C. Insurance Previsions
1. BOP - The company will be covered by a Business Owners Policy that includes
property and liability coverage. In a general outline, the coverage includes but is not limited to
the following:
a. Property insurance - protects building, equipment and inventory.
b. Business Income insurance - which protects from losses that occur when operations are
suspended because of a covered loss.
c. Bodily Injury and Property Damage Liability - in the event employees, products or services
cause harm to other people or their property.
d. Personal and Advertising Injury - coverage for copyright infringements, libel, or slander.
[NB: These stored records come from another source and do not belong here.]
(** * Brewing water calculator: the optimizer, its callers and their contracts

    A shallow embedding of the TypeScript sources
    [salts.ts], [validator.ts], [brewing-analysis.ts], [optimizer-qp.ts],
    [optimizer.ts] and [calculator.ts], followed by the properties the
    specification states about them.

    Numbers.  A JavaScript [number] is modelled by [number] below: a finite
    value is an exact rational ([Qc], canonical so that Leibniz equality is
    value equality), and the three non-finite values [Infinity], [-Infinity]
    and [NaN] are kept, with the IEEE rules for them.  A finite sum,
    product or quotient is the exact rational: binary64 rounding, overflow
    to an infinity, underflow and the sign of zero are not modelled.
    Properties whose truth depends on the size of the numbers (finiteness,
    the sign of a quadratic form, a sum that vanishes) are therefore stated
    for volumes and profiles that validation accepts.

    Effects.  [console.error], the call of the external QP solver and
    exceptions are modelled by a small monad [M] that threads a log of
    events and returns a completion (normal value or thrown [Error]). *)

From Stdlib Require Import ZArith QArith Qcanon Qround List String Ascii Bool Lia Lqa.
From Stdlib Require DecimalString.
Import ListNotations.
(** * The serializer write path: [perform_write], [do_writes],
      [write_cond_t] and [serializer_block_write]

    A shallow embedding of [src/serializer/serializer.cc].  The C++ code
    runs on a cooperatively scheduled coroutine, talks to a serializer
    through virtual methods and synchronises with the physical layer
    through [cond_t] objects.  The embedding keeps that shape:

    - every effect of the code (allocating a [write_cond_t], calling
      [block_writes], invoking a callback, pulsing, waiting, deleting,
      calling [index_write]) is a step in a state-and-error monad over an
      explicit [world], and leaves an [event] in the world's trace;
    - the virtual methods of [serializer_t] are a type class;
    - the physical layer completes in-flight writes only while the
      coroutine is suspended in [cond_t::wait], in an order chosen by a
      schedule carried by the world; the writes in flight may belong to
      other coroutines as well, and the coroutine resumes as soon as the
      handle it waits for is signaled. *)

From stdpp Require Import base numbers option list sets.
Lemma rstrip_keeps_head (f : ascii -> bool) (c : ascii) (s : str) :
  f c = false -> exists rest, Str.rstrip_by f (c :: s) = c :: rest.
Proof.
  intros Hc. unfold Str.rstrip_by. simpl rev.
  assert (H : forall l, exists l', Str.lstrip_by f (l ++ [c]) = l' ++ [c]).
  { induction l as [|a l [l' IH]]; simpl.
    - rewrite Hc. exists []. reflexivity.
    - destruct (f a); [exists l'; exact IH | exists (a :: l); reflexivity]. }
  destruct (H (rev s)) as [l' Hl]. rewrite Hl, rev_app_distr. simpl. eauto.
Qed.

(** A substitution starts with the first character of the text or with a
    replacement. *)
Lemma sub_head_cases (ci : bool) (r : Re.regex) (repl : str -> str)
  (c : ascii) (s : str) :
  (Re.match_here ci r None (c :: s) = None \/
   exists rest, Re.match_here ci r None (c :: s) = Some ([], rest)) /\
  (exists body, Re.sub ci r repl (c :: s) = c :: body)
  \/ exists m rest body,
       Re.match_here ci r None (c :: s) = Some (m, rest) /\ m <> [] /\
       Re.sub ci r repl (c :: s) = repl m ++ body.
Proof.
  unfold Re.sub, Re.scan. cbn [Re.scan_from].
  destruct (Re.match_here ci r None (c :: s)) as [[[|x m] rest]|] eqn:E.
  - left. split; [right; eauto|]. cbn [flat_map app]. eauto.
  - right. exists (x :: m), rest. cbn [flat_map]. eexists.
    split; [reflexivity|]. split; [discriminate | reflexivity].
  - left. split; [left; reflexivity|]. cbn [flat_map app]. eauto.
Qed.
(** * Submission ingestion of the uptime-service backend

    A shallow embedding of the Go package [delegation_backend] (the submit
    handler, the path builder and the S3 / local-file-system savers) and of
    the whitelist part of [cmd/delegation_backend/main_bpu.go], followed by
    the properties of the ingestion pipeline.

    Conventions.
    - A Go [string] is a [string]; a Go [[]byte] is a [list Byte.byte].
    - [time.Time] is an integer count of nanoseconds ([Z]); [Add] is [+] and
      [After] is [>].  Creation times come from RFC 3339 text (years 0 to
      9999), so the additions of the handler never leave the range of Go's
      representation.
    - [int64] request lengths are [Z]; the handler only compares them.
    - A Go map is a [gmap]; [range] over it is a fold over an enumeration of
      its entries, and the loop lemmas hold for every enumeration. *)

From Stdlib Require Import ZArith Strings.Ascii Strings.Byte.
From stdpp Require Import base option list gmap strings.

Local Open Scope Z_scope.

Abbreviation bytes := (list Byte.byte).
Abbreviation Time := Z.
Abbreviation Duration := Z.

(** ** Go string helpers *)

Module GoStrings.

(** [s[:n]]: the first [n] bytes; a slice bound beyond the length panics. *)
Definition slice_to (n : nat) (s : string) : option string :=
  if (n <=? String.length s)%nat then Some (String.substring 0 n s) else None.

(** [strings.HasPrefix(s, p)]. *)
Definition HasPrefix (s p : string) : bool := String.prefix p s.

(** [strings.Contains(s, sub)]. *)
Fixpoint Contains (s sub : string) : bool :=
  String.prefix sub s ||
  match s with
  | EmptyString => false
  | String _ rest => Contains rest sub
  end.

(** [strings.Join(elems, sep)]. *)
Definition Join (elems : list string) (sep : string) : string :=
  String.concat sep elems.

(** The one-byte string holding a double quote. *)
Definition dq : string := String (ascii_of_nat 34) EmptyString.

(** [[]byte(s)]. *)
Definition to_bytes (s : string) : bytes := String.list_byte_of_string s.

(** No byte of [s] is [c]. *)
Fixpoint free_of (c : ascii) (s : string) : bool :=
  match s with
  | EmptyString => true
  | String a rest => negb (Ascii.eqb a c) && free_of c rest
  end.

End GoStrings.

(** ** Path builder *)

Record Paths := mkPaths { Meta : string; Block : string }.

Section PathBuilder.

(** The key type [Pk] and its [String] method are declared outside the
    files at hand; they are parameters of the development. *)
Context {Pk : Type}.
Variable Pk_String : Pk -> string.

(** [MakePathsImpl]; [None] is the run-time panic of [submittedAt[:10]] on
    a timestamp shorter than ten bytes. *)
Definition MakePathsImpl (submittedAt blockHash : string) (submitter : Pk)
  : option Paths :=
  match GoStrings.slice_to 10 submittedAt with
  | Some day =>
      Some {| Meta := GoStrings.Join
                        ["submissions"; day;
                         submittedAt +:+ "-" +:+ Pk_String submitter +:+ ".json"]
                        "/";
              Block := "blocks/" +:+ blockHash +:+ ".dat" |}
  | None => None
  end.

(** [makePaths]: [formatRFC3339 t] stands for
    [t.UTC().Format(time.RFC3339)]. *)
Definition makePaths (formatRFC3339 : Time -> string)
    (submittedAt : Time) (blockHash : string) (submitter : Pk) : option Paths :=
  MakePathsImpl (formatRFC3339 submittedAt) blockHash submitter.

End PathBuilder.

(** ** Data of the handler *)

Inductive Level := Debug | Info | Warn | Error.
e. Medical Payment Coverage - medical expenses resulting from injury to others on premises
owned or rented.
f. Hired Auto coverage - provides liability coverage for autos leased, hired or borrowed by the
insured.
g. Non-owned Auto coverage - provides liability for employees using their personal auto in the
business of an insured.
h. Equipment Breakdown Coverage - which will protects equipment if damage occurs from
power surges, mechanical breakdown, burnout or operator error.

D. Contingency Plan

1. In the case too many competitors try to copy our business model we will approach
them with the offer to train them with proper methods for a fee and licenses them under our
name. We will then also sell the product to them at an increased price. Other methods would be
to begin to sell franchises.
2. In the case of significant employee fraud or theft and if insurance provisions do not
cover the specific incident the employee will be held fully responsible and legal actions will be
taken to the full extent to recover any financial loss.
3. In the case our main supplier cancels or breaches contract, we will have multiple
suppliers on standby in which an agreement has already been reached and only a signature will
be required to reopen the supply channel.
4. In the case an incident occurs that is not covered under insurance, management will
meet to discuss the severity of potential loss and decide if operations are economically
repairable taking into the financial standing of the company at the time of the loss. If a total loss
decision is decided upon, all assets will be liquidated to pay any current debt and liabilities, the
remaining value will be split among owners/investors relevant to the level of involvement. If
assets do not fully cover all debt, chapter 7 bankruptcy will likely result.
5. In the case Government regulation suspends or shuts down business, the cost
associated with following government regulation and/or reopening will be assessed in the same
fashion as outlined in the case 4 above.
6. In the case of an unforeseen risk or occurrence not listed which may result in
catastrophic losses, additions to the contingency plans will be added as deemed necessary by
upper level management/owners and investors in relation to their involvement.